Sleep apnea conditions in multiple myeloma-resistant mice caused aggressive and lethal tumors
Wednesday, April 24, 2019

Researchers at the University of Iowa have discovered a link between sleep apnea and multiple myeloma, a deadly blood cancer, that could lead to earlier and more effective treatment of the disease.

Mahmoud Ali, the study’s lead author and a postdoctoral researcher at the UI, says the findings provide a better understanding of how sleep apnea may drive multiple myeloma.

mahmoud ali
Mahmoud Ali

“Multiple myeloma is a serious type of cancer, and it’s incurable right now,” says Ali. “We’re trying to look at what could be a modifiable factor so we can prevent or decrease the risk of people developing the cancer.”

Multiple myeloma is a cancer in plasma cells, which are an important part of the immune system. As the cancer progresses, it collects in bone marrow and destroys the solid parts of bones. It is expected to be the 10th deadliest cancer among Iowa women in 2019, according to this year’s Cancer in Iowa report published by the UI College of Public Health.

Melissa Bates, an assistant professor of health and human physiology and principal investigator on the study, says previous research has shown a link between obesity and multiple myeloma. Studies also have suggested that sleep apnea—a condition common in people who are obese—increases the risk of dying from cancer. But while previous research looked at solid cancers such as lung, breast, and colon cancer and sleep apnea, this study is the first to explore the link between sleep apnea and multiple myeloma.

melissa bates
Melissa Bates

Specifically, the study examined how gene mutations and sleep apnea cooperate to drive the cancer by using specially bred laboratory mice that are resistant to multiple myeloma. Researchers injected the mice with malignant mouse multiple myeloma cells. Those mice were then put into an environment simulating the effects of sleep apnea.

About 70 percent of the myeloma-resistant mice developed the disease after being exposed to the sleep apnea conditions. Furthermore, the cancer cells were primarily found in the bone marrow of the mice exposed to sleep apnea. In humans, multiple myeloma weakens bones, and people with the disease are affected by bone pain and fractures.
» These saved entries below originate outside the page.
(* ===== verification/PrHydrateProps.v ===== *)
(** * What hydration keeps

    A pull request URL that is built parses back; a pushed event leaves the
    attention state a poll of the same pull request would derive, unless the
    blocking comment was masked when last polled; an observation repeated
    emits nothing. *)

From S2P Require Import Prelude PyStr PyText GhReads Enums Tasks World Vocab RearmOwed Clients Crud.
From S2P Require Import CrudProps PrHydrate.

#[local] Open Scope cw_scope.

(** ** URLs *)

Lemma take_run_app p a b :
  str_forallb p a = true →
  match b with EmptyString => True | String c _ => p c = false end →
  take_run p (a +:+ b) = (a, b).
Proof.
  unfold str_forallb. intros Ha Hb. induction a as [|c a IH].
  - rewrite sapp_nil. destruct b as [|c b]; simpl; [done|]. by rewrite Hb.
  - simpl in Ha. rewrite negb_orb, negb_involutive in Ha. apply andb_true_iff in Ha as [Hc Ha].
    rewrite sapp_cons. simpl. by rewrite Hc, IH.
Qed.

Lemma digits_value_app acc a b :
  digits_value acc (a +:+ b) = digits_value (digits_value acc a) b.
Proof. revert acc. induction a as [|c a IH]; intros acc; [done|]. rewrite sapp_cons. apply IH. Qed.

Lemma digit_char n : (n < 10)%N → is_ascii_digit (pretty_N_char n) = true
  ∧ Z.of_nat (nat_of_ascii (pretty_N_char n) - 48) = Z.of_N n.
Proof.
  intros H. assert (n ∈ [0; 1; 2; 3; 4; 5; 6; 7; 8; 9]%N) as Hn
    by (rewrite !elem_of_cons; lia).
  revert n H Hn. refine (λ n _, _). set_unfold. naive_solver.
Qed.

(** The digits of [n] are put before [s]. *)
Lemma pretty_go n s :
  ∃ ds, pretty_N_go n s = ds +:+ s ∧ str_forallb is_ascii_digit ds = true
    ∧ digits_value 0 ds = Z.of_N n ∧ ((0 < n)%N → ds ≠ "").
Proof.
  revert s. induction (N.lt_wf_0 n) as [n _ IH]. intros s.
  destruct (decide (n = 0)%N) as [->|Hn]; [by exists ""|].
  rewrite pretty_N_go_step by lia.
  destruct (IH (n `div` 10)%N ltac:(apply N.div_lt; lia)
              (String (pretty_N_char (n mod 10)) s)) as (ds & Heq & Hd & Hv & _).
  exists (ds +:+ String (pretty_N_char (n mod 10)) "").
  destruct (digit_char (n mod 10)%N ltac:(apply N.mod_lt; lia)) as [Hc Hcv].
  split; [by rewrite Heq, sapp_assoc|]. split.
  { clear -Hd Hc. unfold str_forallb in *. induction ds as [|c ds IH]; simpl in *.
    - by rewrite Hc.
    - rewrite negb_orb, negb_involutive in *. apply andb_true_iff in Hd as [-> Hd]. by apply IH. }
  split; [|by destruct ds].
  rewrite digits_value_app, Hv. cbn [digits_value]. rewrite Hcv.
  rewrite (N.div_mod n 10) at 3 by lia. lia.
Qed.

Lemma str_of_Z_digits z :
  (0 <= z)%Z →
  str_forallb is_ascii_digit (str_of_Z z) = true ∧ int_of_digits (str_of_Z z) = z ∧ str_of_Z z ≠ "".
Proof.
  intros Hz. destruct z as [|p|p]; [done| |lia].
  change (str_of_Z (Zpos p)) with (pretty_N_go (Npos p) "").
  destruct (pretty_go (Npos p) "") as (ds & Heq & Hd & Hv & Hne).
  rewrite Heq, sapp_nil_r. split; [done|]. split; [apply Hv|]. apply Hne. lia.
Qed.

(** A repository slug: [owner/name], no other slash. *)
Definition is_slug (repo : string) : Prop :=
  ∃ owner name, repo = owner +:+ "/" +:+ name ∧ owner ≠ "" ∧ name ≠ ""
    ∧ str_forallb not_slash owner = true ∧ str_forallb not_slash name = true.

(** a pull request URL built by [github_pr_url] from an [owner/name] slug
    and a number parses back to exactly that slug and number. *)
Theorem pr_url_roundtrip repo n :
  is_slug repo → (0 <= n)%Z → parse_pr_url (github_pr_url repo n) = Some (repo, n).
Proof.
  intros (owner & name & -> & Ho & Hn & Hos & Hns) Hz.
  destruct (str_of_Z_digits n Hz) as (Hd & Hv & Hne). unfold github_pr_url.
  assert (Hat : pr_url_at ("github.com/" +:+ owner +:+ "/" +:+ name +:+ "/pull/" +:+ str_of_Z n)
                = Some (owner +:+ "/" +:+ name, n)).
  { unfold pr_url_at. rewrite starts_with_app. cbn [negb].
    change 11 with (String.length "github.com/"). rewrite str_drop_app.
    change ("/" +:+ name +:+ "/pull/" +:+ str_of_Z n)
      with (String "/" (name +:+ "/pull/" +:+ str_of_Z n)).
    rewrite take_run_app by done. rewrite (proj2 (String.eqb_neq _ _) Ho).
    change ("/pull/" +:+ str_of_Z n) with (String "/" ("pull/" +:+ str_of_Z n)).
    rewrite take_run_app by done. rewrite (proj2 (String.eqb_neq _ _) Hn). cbn [orb].
    change (String "/" ("pull/" +:+ str_of_Z n)) with ("/pull/" +:+ str_of_Z n).
    rewrite starts_with_app. cbn [negb]. change 6 with (String.length "/pull/").
    rewrite str_drop_app, <- (sapp_nil_r (str_of_Z n)), take_run_app by done.
    rewrite (proj2 (String.eqb_neq _ _) Hne). by rewrite Hv. }
  rewrite !sapp_assoc. revert Hat.
  set (tail := owner +:+ "/" +:+ name +:+ "/pull/" +:+ str_of_Z n). intros Hat.
  change ("https://github.com/" +:+ tail) with
    (String "h" (String "t" (String "t" (String "p" (String "s" (String ":" (String "/"
      (String "/" ("github.com/" +:+ tail))))))))).
  do 8 (cbn [parse_pr_url]; change (pr_url_at (String ?c ?s)) with (@None (string * Z))).
  cbn [parse_pr_url]. destruct ("github.com/" +:+ tail); cbn [parse_pr_url]; by rewrite Hat.
Qed.

Lemma pr_url_roundtrip_witness :
  is_slug "acme/widgets"
  ∧ parse_pr_url "https://github.com/acme/widgets/pull/1207" = Some ("acme/widgets", 1207%Z).
Proof.
  assert (H : is_slug "acme/widgets") by (by exists "acme", "widgets").
  split; [exact H|]. exact (pr_url_roundtrip "acme/widgets" 1207 H ltac:(lia)).
Defined.

(** ** Push and poll *)







(** the comment signal is lost without any masking row: a pull request with
    both a blocking comment and a formal change request, polled, then approved
    through a push, reads [ready_to_approve] although a poll of the same fields
    would still read [changes_requested]. *)
Theorem push_forgets_blocking_comment :
  ∃ base : PrState,
    base.(prs_attention_state) = attention_of base true
    ∧ base.(prs_merge_state_status) = "CLEAN" ∧ base.(prs_ci_ok) = true
    ∧ base.(prs_is_draft) = false ∧ base.(prs_state) = "OPEN"
    ∧ let s := overlay_at PR_REVIEW_RECEIVED [("review_decision", JStr "APPROVED")]
                 (Some base) 0 0 in
      s.(prs_attention_state) = Some ready_to_approve
      ∧ attention_of s true = Some changes_requested.
Proof.
  exists (mkPrState "OPEN" None "CLEAN" true "CHANGES_REQUESTED" (Some changes_requested) false 1 0
       [] 0). by vm_compute.
Qed.

(** ** Observations *)

Definition same_signals (a b : PrState) : Prop :=
  a.(prs_state) = b.(prs_state) ∧ a.(prs_ci_ok) = b.(prs_ci_ok)
  ∧ a.(prs_review_decision) = b.(prs_review_decision)
  ∧ a.(prs_merge_state_status) = b.(prs_merge_state_status).

Lemma diff_same a b base : same_signals a b → _diff_transitions (Some a) b base = [].
Proof.
  intros (Hs & Hc & Hd & Hm). unfold _diff_transitions. rewrite Hs, Hc, Hd, Hm.
  rewrite String.eqb_refl. cbn [negb]. rewrite andb_negb_r, andb_negb_r, andb_negb_l. done.
Qed.

Section Observe.
Context {C : Clock}.

(** The row an observation leaves. *)
Definition observed (new : PrState) (t : TicketTask) : TicketTask :=
  let t' := t <| pr_state := Some new |> in
  if is_terminal_pr new.(prs_state)
     && bool_decide (t.(auto_merge_rearm_pr_url) = t.(pr_url))
  then t' <| auto_merge_rearm_pr_url := None |> <| auto_merge_rearm_pr_state := None |>
          <| auto_merge_rearm_owed_at := None |> <| auto_merge_rearm_attention_at := None |>
  else t'.

Lemma observe_row_run new t evs n :
  observe_row new (mkWorld t evs n) = (inr tt, mkWorld (observed new t) evs n).
Proof.
  unfold observe_row, observed. run_reads. cbn [id].
  change ((t <| pr_state := Some new |>).(auto_merge_rearm_pr_url)) with t.(auto_merge_rearm_pr_url).
  change ((t <| pr_state := Some new |>).(pr_url)) with t.(pr_url).
  by destruct (_ && _).
Qed.

Lemma observed_key new t :
  (observed new t).(ticket_id) = t.(ticket_id) ∧ (observed new t).(client) = t.(client)
  ∧ (observed new t).(pr_url) = t.(pr_url) ∧ (observed new t).(pr_state) = Some new.
Proof. unfold observed. by destruct (_ && _). Qed.

(** One observation of a state already at hand, on every branch. *)
Lemma observe_run cl tid new w :
  observe cl tid (λ _, mret new) w
  = (inr tt,
     match list_find (λ t, is_row tid cl t = true) w.(q_store).(tasks) with
     | None => w
     | Some (i, t) =>
         mkQueueWorld (set_tasks (<[i := observed new t]> w.(q_store).(tasks)) w.(q_store))
           (w.(q_events) ++ transitions_of t new) w.(q_ticks) (S w.(q_saves))
     end).
Proof.
  destruct w as [store evs n sv]. unfold observe, load_dev_queue, mbind, M_bind, gets. cbn [q_store].
  destruct (list_find _ _) as [[i t]|]; [|done].
  unfold mret, M_ret, on_row. rewrite observe_row_run. done.
Qed.
End Observe.

Lemma list_find_update {A} (P : A → Prop) `{!∀ x, Decision (P x)} (l : list A) i x y :
  list_find P l = Some (i, x) → P y → list_find P (<[i := y]> l) = Some (i, y).
Proof.
  intros (Hx & _ & Hb)%list_find_Some Hy. apply list_find_Some.
  split; [apply list_lookup_insert_eq; by eapply lookup_lt_Some|]. split; [done|].
  intros j z Hz Hlt. rewrite list_lookup_insert_ne in Hz by lia. by eapply Hb.
Qed.

Section Repeat.
Context {C : Clock}.

(** a repeated observation is silent.  Observing a row's pull request emits
    the transitions from its old state and stores the new one; observing again
    a state with the same four signals (a redelivered push, the next poll)
    stores it and emits nothing. *)
Theorem repeated_observation_is_silent cl tid new new' w i t :
  list_find (λ t, is_row tid cl t = true) w.(q_store).(tasks) = Some (i, t) →
  same_signals new new' →
  let w1 := exec (apply_pr_state_observation cl tid (Some new) None) w in
  let w2 := exec (apply_pr_state_observation cl tid (Some new') None) w1 in
  w1.(q_events) = w.(q_events) ++ transitions_of t new
  ∧ w2.(q_events) = w1.(q_events)
  ∧ pr_state <$> w2.(q_store).(tasks) !! i = Some (Some new').
Proof.
  intros Hf Hs. cbn [apply_pr_state_observation]. unfold exec. rewrite !observe_run. cbn [snd].
  rewrite Hf. cbn [q_store q_events q_ticks q_saves set_tasks tasks].
  destruct (observed_key new t) as (Hid & Hcl & Hurl & Hst).
  pose proof (proj1 (list_find_Some _ _ _ _) Hf) as (Hi & Hrow & _).
  assert (Hrow' : is_row tid cl (observed new t) = true)
    by (unfold is_row in *; by rewrite Hid, Hcl).
  rewrite (list_find_update _ _ _ _ _ Hf Hrow'). cbn [q_store q_events set_tasks tasks].
  split; [done|]. split.
  - unfold transitions_of. rewrite Hurl, Hst. destruct (parse_pr_url _) as [[repo n]|];
      [rewrite diff_same by done|]; by rewrite app_nil_r.
  - rewrite list_lookup_insert_eq
      by (rewrite length_insert; by eapply lookup_lt_Some). cbn.
    by destruct (observed_key new' (observed new t)) as (_ & _ & _ & ->).
Qed.
End Repeat.
Lemma claim_loop_returns n ln lc s w :
  stopped s = false →
  returns (claim_loop client_name config n ln lc s)
    (λ r _, ∃ k, r.1 = lc + k ∧ 0 ≤ k ≤ Z.of_nat n ∧ started k s r.2
              ∧ r.2.(ts_lane_stats) = s.(ts_lane_stats) ∧ claims_calm s r.2) w.
Proof.
  revert lc s w. induction n as [|n IH]; intros lc s w Hs; cbn [claim_loop].
  { apply returns_ret. exists 0. cbn [fst snd]. split_and!; try lia; try done.
    - unfold started. lia.
    - apply claims_calm_refl. }
  set (r := claim_at (ts_claims s)). set (s1 := s <| ts_claims := _ |> <| ts_backoff_skipped := _ |>).
  assert (H1 : started 0 s s1 ∧ ts_lane_stats s1 = ts_lane_stats s
               ∧ ts_claims s1 = S (ts_claims s) ∧ stopped s1 = stopped s).
  { unfold s1, started. cbn. split_and!; lia || done. }
  destruct H1 as (St1 & L1 & C1 & P1). clearbody s1.
  destruct (spawn r) as [o|] eqn:Ho; cycle 1.
  { apply returns_ret. exists 0. cbn [fst snd]. split_and!; try lia; try done.
    unfold claims_calm. rewrite C1. split_and!; [lia|intros; lia|].
    intros _ j Hj. replace j with (ts_claims s) by lia. unfold calm. fold r. by rewrite Ho. }
  eapply returns_seq; [apply returns_when, record_returns|]. intros [] w1 _.
  eapply returns_seq; [apply returns_when, reset_returns|]. intros [] w2 _. cbv zeta.
  destruct (note_outcome_spec o s1) as (St2 & L2 & C2 & P2 & P3).
  set (s2 := note_outcome o s1) in *. clearbody s2.
  assert (Hcalm : stopped s2 = false → calm r) by (intros Hc; unfold calm; rewrite Ho; auto).
  destruct (stopped s2) eqn:Hst.
  { apply returns_ret. exists (if spawned o then 1 else 0). cbn [fst snd].
    split_and!; [destruct (spawned o); lia|destruct (spawned o); lia|destruct (spawned o); lia| | |].
    - unfold started in *. lia.
    - congruence.
    - unfold claims_calm. rewrite C2, C1, Hst. split_and!; [lia|intros; lia|done]. }
  eapply returns_mono; [by apply IH|]. intros [lc' s'] w3 (k & Hk & Hkb & Hst' & Hl & Hc).
  cbn [fst snd] in *. exists (k + if spawned o then 1 else 0).
  split_and!; [destruct (spawned o); lia|destruct (spawned o); lia|destruct (spawned o); lia| | |].
  - unfold started in *. lia.
  - congruence.
  - eapply claims_calm_trans; [|exact Hst|exact Hc]. unfold claims_calm. rewrite C2, C1.
    split_and!; [lia|intros; lia|]. intros _ j Hj. replace j with (ts_claims s) by lia.
    by apply Hcalm.
Qed.

(** ** The lane walk *)

(** The claims a lane's own cap allows. *)
Definition lane_room (l : LaneConfig) : Z :=
  Z.max 0 (Z.min (l.(lc_max_parallel) - running_by_lane client_name queue l.(lc_name))
                 (lane_pending client_name l.(lc_name) queue)).

(** A lane's entry of the tick is within the lane's room. *)
Definition stat_ok (lanes : list LaneConfig) (kv : string * LaneStat) : Prop :=
  ∃ l, l ∈ lanes ∧ l.(lc_name) = kv.1 ∧ l.(lc_paused) = false
       ∧ 0 ≤ kv.2.(ls_claimed) ≤ lane_room l.

Lemma dict_set_elem {A} k (v : A) d kv : kv ∈ dict_set k v d → kv = (k, v) ∨ kv ∈ d.
Proof.
  induction d as [|[k' v'] d IH]; cbn; [set_solver|]. destruct (String.eqb k k'); set_solver.
Qed.

Lemma open_lane_returns l s w :
  l.(lc_paused) = false → stopped s = false → 0 < s.(ts_available) →
  returns (open_lane client_name queue config l s)
    (λ s' _, ∃ k, 0 ≤ k ≤ s.(ts_available) ∧ started k s s' ∧ claims_calm s s'
       ∧ ∀ kv, kv ∈ s'.(ts_lane_stats) → kv ∈ s.(ts_lane_stats) ∨ stat_ok [l] kv) w.
Proof.
  intros Hp Hs Ha. unfold open_lane. cbv zeta.
  set (s1 := if (_ && _)%bool then _ else s).
  assert (H1 : started 0 s s1 ∧ ts_lane_stats s1 = ts_lane_stats s ∧ ts_claims s1 = ts_claims s
               ∧ stopped s1 = stopped s).
  { unfold s1, started. destruct (_ && _)%bool; cbn; split_and!; lia || done. }
  destruct H1 as (St1 & L1 & C1 & P1). clearbody s1.
  eapply returns_seq; [apply claim_loop_returns; congruence|].
  intros [lc s2] w2 (k & Hk & Hkb & St2 & L2 & Hc). cbn [fst snd] in *.
  apply returns_ret. exists k.
  assert (Hg : k ≤ Z.max 0 (lane_grant client_name queue l s.(ts_available))) by lia.
  assert (Hroom : k ≤ lane_room l ∧ k ≤ s.(ts_available)).
  { unfold lane_grant in Hg. unfold lane_room. lia. }
  split_and!; [lia|lia|unfold started in *; cbn; lia| |].
  - unfold claims_calm in *. cbn. rewrite C1 in Hc. exact Hc.
  - cbn. intros kv [->|Hin]%dict_set_elem; [right|left; congruence].
    exists l. cbn. split_and!; [by apply list_elem_of_singleton|done|done|lia|lia].
Qed.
Researchers say the findings suggest sleep apnea may be a risk factor that doctors should ask patients about.

michael tomasson
Michael Tomasson

“In the near term, if someone has myeloma or a pre-myeloma condition, we really should be asking them about sleep apnea and sleep-disordered breathing,” says Michael Tomasson, professor of internal medicine in the Division of Hematology, Oncology and Blood and Marrow Transplantation at the UI and a researcher on the study. “Treating sleep apnea might be something we could do more to reduce the risk of getting myeloma or to increase the effectiveness of treating the disease.”

Bates says the findings also give cancer patients a way to play an active role in their treatment by addressing their sleep apnea.

“It’s potentially a very potent driver of cancer aggression,” she says. “It’s so simple. It had such a profound impact, but it’s potentially so treatable.”

Researchers are now working with multiple myeloma patients at University of Iowa Hospitals & Clinics to track sleep apnea and see how addressing the sleep disorder influences their response to chemotherapy, symptoms from the disease, and survival rate.

“It’s really exciting to be able to contribute in that way,” Bates says. “We know the Holden Comprehensive Cancer Center is the best place in Iowa to get treatment for cancer. To see our study is potentially giving new options to help people is really rewarding.”

The study, “Chronic Intermittent Hypoxia Enhances Disease Progression in Myeloma-resistant Mice,” was published in the American Journal of Physiology, Integrative and Comparative Physiology in March. The study was funded by a grant from the American Cancer Society administered by Holden Comprehensive Cancer Center. 

Co-authors of the study are Chakrapani Tripathi, Hongwei Xu, and Fenghuang Zhan from the UI Department of Internal Medicine, Hematology and Oncology Division; Sandeep Kowkuntla and Derick J. Delloro from the UI Department of Health and Human Physiology; Siegfried Janz from the UI Department of Pathology; Deep Hathi from the Washington University Department of Radiology; and Csaba Galambos from the University of Colorado School of Medicine and Children’s Hospital Department of Pathology and Laboratory Science.